Sometimes you just have one of those days where nothing goes right, and you let yourself get beat down and take it. But sometimes, as in Josh Lansky's case, you know you're going to have a bad day - his horoscope predicts a mere two-stars - and you can brace yourself for it. So Josh does, to the extent one can be prepared for anything when your wife is out of town and you're in charge of two children under five. That's actually Josh's every day life - he's a stay-at-home-dad, a screenwriter suffering from writer's block. He's been with his wife, Stacy, for ten years. She was an actress when they met, but instead of making theirs a Hollywood marriage, she stops acting and gets a marketing job. They leave New York City to move upstate, and Josh falls in with a handful of stay-at-home-moms who arrange playdates. This is where he finds himself when a mom tells him that Stacy is having an affair. And thus we are introduced to Josh's two-star day, which is the entire span of the book.
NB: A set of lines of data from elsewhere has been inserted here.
(** * The indexer's storage package and the datastore remover, in Rocq

    A shallow embedding of
    - package [storage] ([newDoc], [newResult], [Store.Exists], [Store.Store]),
    - [tools/datastore-remover] ([main]'s worker loop and [deleteBatch]),
    together with the fragments of Go's [fmt] and of the datastore client that
    these functions call.  Slices are lists (a nil slice is the empty list),
    Go's [int] is [Z], a map is a [gmap], a panic is an explicit outcome. *)

From Stdlib Require Import ZArith Lia Ascii String List HexadecimalString.
From Stdlib.Strings Require Import Byte.
From stdpp Require Import base option list gmap strings pretty.

Local Open Scope string_scope.
Local Open Scope list_scope.

(** ** Outcome of a Go call that may panic *)

Inductive outcome (A : Type) : Type :=
| Panic
| Return (a : A).
Arguments Panic {A}.
Arguments Return {A} a.

(** ** Package [encoding/hex] and go-git's [plumbing.Hash] *)

Module hex.

Definition hextable : string := "0123456789abcdef".

Definition digit (n : N) : ascii :=
  match String.get (N.to_nat n) hextable with
  | Some c => c
  | None => "?"%char
  end.

(** [EncodeToString]: for each byte [v], [hextable[v>>4]] then
    [hextable[v&0x0f]]. *)
Fixpoint EncodeToString (src : list byte) : string :=
  match src with
  | [] => ""
  | v :: src' =>
      String (digit (N.shiftr (Byte.to_N v) 4))
        (String (digit (N.land (Byte.to_N v) 15)) (EncodeToString src'))
  end.

(** [fromHexChar]: the value of one hexadecimal digit, of either case. *)
Definition fromHexChar (c : ascii) : option N :=
  let n := N_of_ascii c in
  if ((48 <=? n) && (n <=? 57))%N then Some (n - 48)%N
  else if ((97 <=? n) && (n <=? 102))%N then Some (n - 97 + 10)%N
  else if ((65 <=? n) && (n <=? 70))%N then Some (n - 65 + 10)%N
  else None.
Three hundred pages over the course of just one day actually works, since there is a bit of backstory, and Josh's imagination frequently runs wild. There were a lot of celebrity references that I could have done without, as well as the outspoken opinions. Josh is not necessarily an opinionated character, as I saw it, but every once in awhile some hatred for Republicans or tattoos would come out and ramble for several sentences, and it screamed "This is the author!" to me. There was also a weird thing where there would be italicized phrases in the middle of a sentence, which were occasionally song lyrics, or maybe catchphrases, or Josh's thoughts - I never quite got the point of them, and they interrupted the sentence, so I just started skipping over them. I don't think I missed anything.
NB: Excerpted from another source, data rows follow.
(** * OptiRead: the action orchestrator of [App]

    A shallow embedding of the React component [App] (the orchestrator of the
    describe / identify-person / ask / live actions), of [types.ts] and of
    [constants.ts].

    How the component is read:
    - the values a render binds with [useState] and the values the
      [useSpeechRecognition] hook returns form a [Render]; every callback made
      by [useCallback] closes over the [Render] in which it was created, so a
      handler READS from its render [r] and WRITES through the state setters
      into the current state of the [World];
    - [isCancelledRef] and [webcamRef] are mutable cells: they are read and
      written in the [World], never through a render;
    - a handler is a computation in the monad [M] (state passing over the
      [World] plus the log of the calls made on the collaborators: speech,
      recognition, remote model, live service, console);
    - an [await] parks the rest of the async function, with the render it
      closes over, in the list [pending] of the world; the environment settles
      it later with an [Outcome];
    - after every event React renders again and runs the effects whose
      dependencies have changed ([commit]);
    - timers run on a logical clock that counts milliseconds;
    - the collaborators that are not part of the component (the recognition
      hook, the speech and remote services, the live service, the camera) are
      the environment: their answers are events. *)
From Stdlib Require Import String Ascii List Bool Arith Lia QArith.
Import ListNotations.
Local Open Scope string_scope.
Local Open Scope nat_scope.

(** ** types.ts and constants.ts *)

Record RememberedPerson := mkPerson {
  name : string;
  imageBase64 : string
}.

Inductive Voice := Kore | Puck | Charon | Zephyr | Fenrir.

(** [languageName] is the field [name] of [LanguageOption]. *)
Record LanguageOption := mkLanguage {
  code : string;
  languageName : string;
  voice : Voice
}.

Definition LANGUAGES : list LanguageOption :=
  [ mkLanguage "en-US" "English (US)" Zephyr;
    mkLanguage "en-GB" "English (UK)" Puck;
    mkLanguage "es-ES" "Spanish" Charon;
    mkLanguage "hi-IN" "Hindi" Kore;
    mkLanguage "kn-IN" "Kannada" Fenrir;
    mkLanguage "te-IN" "Telugu" Zephyr ].

(** ** JavaScript strings

    A character of a Rocq string stands for one UTF-16 code unit below 256.
    Among those, the code units that [String.prototype.trim] removes
    (WhiteSpace and LineTerminator) are TAB, LF, VT, FF, CR, SP and NBSP. *)
Definition isWhiteSpace (c : ascii) : bool :=
  let n := nat_of_ascii c in
  (n =? 9) || (n =? 10) || (n =? 11) || (n =? 12) || (n =? 13)
  || (n =? 32) || (n =? 160).

Fixpoint trimStart (s : string) : string :=
  match s with
  | EmptyString => EmptyString
  | String c s' => if isWhiteSpace c then trimStart s' else s
  end.

Fixpoint trimEnd (s : string) : string :=
  match s with
  | EmptyString => EmptyString
  | String c s' =>
      match trimEnd s' with
      | EmptyString => if isWhiteSpace c then EmptyString else String c EmptyString
      | t => String c t
      end
  end.

Definition trim (s : string) : string := trimEnd (trimStart s).

(** Truthiness of a string: every string but the empty one. *)
Definition truthy (s : string) : bool := negb (s =? "")%string.

(** Truthiness of a [string | null]. *)
Definition truthy_opt (f : option string) : bool :=
  match f with
  | Some s => truthy s
  | None => false
  end.

(** The double quote, for template literals that contain one. *)
Definition dquote : string := String (ascii_of_nat 34) EmptyString.

(** ** Equality tests ([===] and the comparison of dependencies) *)

Definition Voice_eqb (a b : Voice) : bool :=
  match a, b with
  | Kore, Kore | Puck, Puck | Charon, Charon | Zephyr, Zephyr | Fenrir, Fenrir => true
  | _, _ => false
  end.

Definition action_eqb (a b : option string) : bool :=
  match a, b with
  | Some x, Some y => (x =? y)%string
  | None, None => true
  | _, _ => false
  end.

(** ** The state of a render *)

Record Render := mkRender {
  isOnline : bool;
  speechSpeed : Q;
  language : LanguageOption;
  isProcessing : bool;
  currentAction : option string;
  rememberedPeople : list RememberedPerson;
  isLive : bool;
  showRememberModal : bool;
  frameToRemember : option string;
  (* what [useSpeechRecognition] returns *)
  isListening : bool;
  transcript : string
}.

Definition with_isOnline (v : bool) (r : Render) : Render :=
  mkRender v (speechSpeed r) (language r) (isProcessing r) (currentAction r)
    (rememberedPeople r) (isLive r) (showRememberModal r) (frameToRemember r)
    (isListening r) (transcript r).

Definition with_speechSpeed (v : Q) (r : Render) : Render :=
  mkRender (isOnline r) v (language r) (isProcessing r) (currentAction r)
    (rememberedPeople r) (isLive r) (showRememberModal r) (frameToRemember r)
    (isListening r) (transcript r).

Definition with_language (v : LanguageOption) (r : Render) : Render :=
  mkRender (isOnline r) (speechSpeed r) v (isProcessing r) (currentAction r)
    (rememberedPeople r) (isLive r) (showRememberModal r) (frameToRemember r)
    (isListening r) (transcript r).

Definition with_isProcessing (v : bool) (r : Render) : Render :=
  mkRender (isOnline r) (speechSpeed r) (language r) v (currentAction r)
    (rememberedPeople r) (isLive r) (showRememberModal r) (frameToRemember r)
    (isListening r) (transcript r).

Definition with_currentAction (v : option string) (r : Render) : Render :=
  mkRender (isOnline r) (speechSpeed r) (language r) (isProcessing r) v
    (rememberedPeople r) (isLive r) (showRememberModal r) (frameToRemember r)
    (isListening r) (transcript r).

Definition with_rememberedPeople (v : list RememberedPerson) (r : Render) : Render :=
  mkRender (isOnline r) (speechSpeed r) (language r) (isProcessing r)
    (currentAction r) v (isLive r) (showRememberModal r) (frameToRemember r)
    (isListening r) (transcript r).

Definition with_isLive (v : bool) (r : Render) : Render :=
  mkRender (isOnline r) (speechSpeed r) (language r) (isProcessing r)
    (currentAction r) (rememberedPeople r) v (showRememberModal r)
    (frameToRemember r) (isListening r) (transcript r).

Definition with_showRememberModal (v : bool) (r : Render) : Render :=
  mkRender (isOnline r) (speechSpeed r) (language r) (isProcessing r)
    (currentAction r) (rememberedPeople r) (isLive r) v (frameToRemember r)
    (isListening r) (transcript r).

Definition with_frameToRemember (v : option string) (r : Render) : Render :=
  mkRender (isOnline r) (speechSpeed r) (language r) (isProcessing r)
    (currentAction r) (rememberedPeople r) (isLive r) (showRememberModal r) v
    (isListening r) (transcript r).

Definition with_recognition (l : bool) (t : string) (r : Render) : Render :=
  mkRender (isOnline r) (speechSpeed r) (language r) (isProcessing r)
    (currentAction r) (rememberedPeople r) (isLive r) (showRememberModal r)
    (frameToRemember r) l t.

(** ** Calls on the collaborators *)

Inductive Effect :=
| Speak (text : string) (v : Voice) (rate : Q)        (* ttsService.speak *)
| StopSpeech                                          (* ttsService.stopSpeech *)
| StartListening                                      (* hook: startListening *)
| StopListening                                       (* hook: stopListening *)
| DescribeScene (frame : string) (lang : string)      (* geminiService *)
| DescribePerson (frame : string) (people : list RememberedPerson) (lang : string)
| AskWithContext (frame : option string) (question : string) (lang : string)
| LiveStart (v : Voice)                               (* liveService.start *)
| LiveStop                                            (* liveService.stop *)
| SendVideoFrame (frame : string)                     (* liveService.sendVideoFrame *)
| ConsoleError (msg : string).

(** ** Suspended computations *)

(** Where [processAndSpeak] is suspended: on [await action], on the
    [await speak] of the [try] block, or on the [await speak] of the [catch]
    block. *)
Inductive Stage := AwaitAction | AwaitSpeak | AwaitApology.

Inductive Pending :=
| PProcessAndSpeak (r : Render) (actionType : string) (st : Stage)
| PLiveStop                  (* handleLive, on [await liveService.stop()] *)
| PLiveStart (r : Render)    (* handleLive, on [await liveService.start(...)] *)
| POnClose.                  (* the [onClose] callback given to the live service *)

Inductive Outcome := Fulfilled (value : string) | Rejected.

(** ** The world *)

Record World := mkWorld {
  ui : Render;                  (* the current React state and hook output *)
  isCancelledRef : bool;        (* isCancelledRef.current *)
  webcam : option string;       (* what captureFrame() returns at this moment *)
  clock : nat;                  (* milliseconds *)
  timeouts : list nat;          (* due times of the setTimeout callbacks *)
  intervalId : option nat;      (* next due time of the live interval, if set *)
  pending : list Pending
}.

Definition M (A : Type) : Type := World -> A * World * list Effect.

Definition ret {A} (a : A) : M A := fun w => (a, w, []).

Definition bind {A B} (m : M A) (k : A -> M B) : M B :=
  fun w =>
    let '(a, w1, e1) := m w in
    let '(b, w2, e2) := k a w1 in
    (b, w2, (e1 ++ e2)%list).

Declare Scope orchestrator_scope.
Delimit Scope orchestrator_scope with orch.
Notation "x <- m ;; k" := (bind m (fun x => k))
  (at level 61, m at next level, right associativity) : orchestrator_scope.
Notation "m ;; k" := (bind m (fun _ => k))
  (at level 61, right associativity) : orchestrator_scope.
Local Open Scope orchestrator_scope.

Definition emit (e : Effect) : M unit := fun w => (tt, w, [e]).

Definition when (b : bool) (m : M unit) : M unit := if b then m else ret tt.

Definition exec (m : M unit) (w : World) : World := snd (fst (m w)).
Definition calls (m : M unit) (w : World) : list Effect := snd (m w).

Definition modify_ui (f : Render -> Render) : M unit :=
  fun w => (tt, mkWorld (f (ui w)) (isCancelledRef w) (webcam w) (clock w)
                  (timeouts w) (intervalId w) (pending w), []).

Definition setIsOnline v := modify_ui (with_isOnline v).
Definition setSpeechSpeed v := modify_ui (with_speechSpeed v).
Definition setLanguage v := modify_ui (with_language v).
Definition setIsProcessing v := modify_ui (with_isProcessing v).
Definition setCurrentAction v := modify_ui (with_currentAction v).
Definition setIsLive v := modify_ui (with_isLive v).
Definition setShowRememberModal v := modify_ui (with_showRememberModal v).
Definition setFrameToRemember v := modify_ui (with_frameToRemember v).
Ex: "Chris teaches at the Culinary Institute in Hyde Park, but his wife does the cooking at home and I get fish right on my dish.

Overall, an entertaining book. I liked the conflicts that came up, and Josh handled them in a realistic way that I could identify with. I think stay-at-home-dads would especially like this book, because the focus seems to be on how they shouldn't be such a rarity. Also, the four-year-old son in the book has Asperger's, and there is a lot of nonfiction information about the condition, as well as autism, inserted nicely into the book.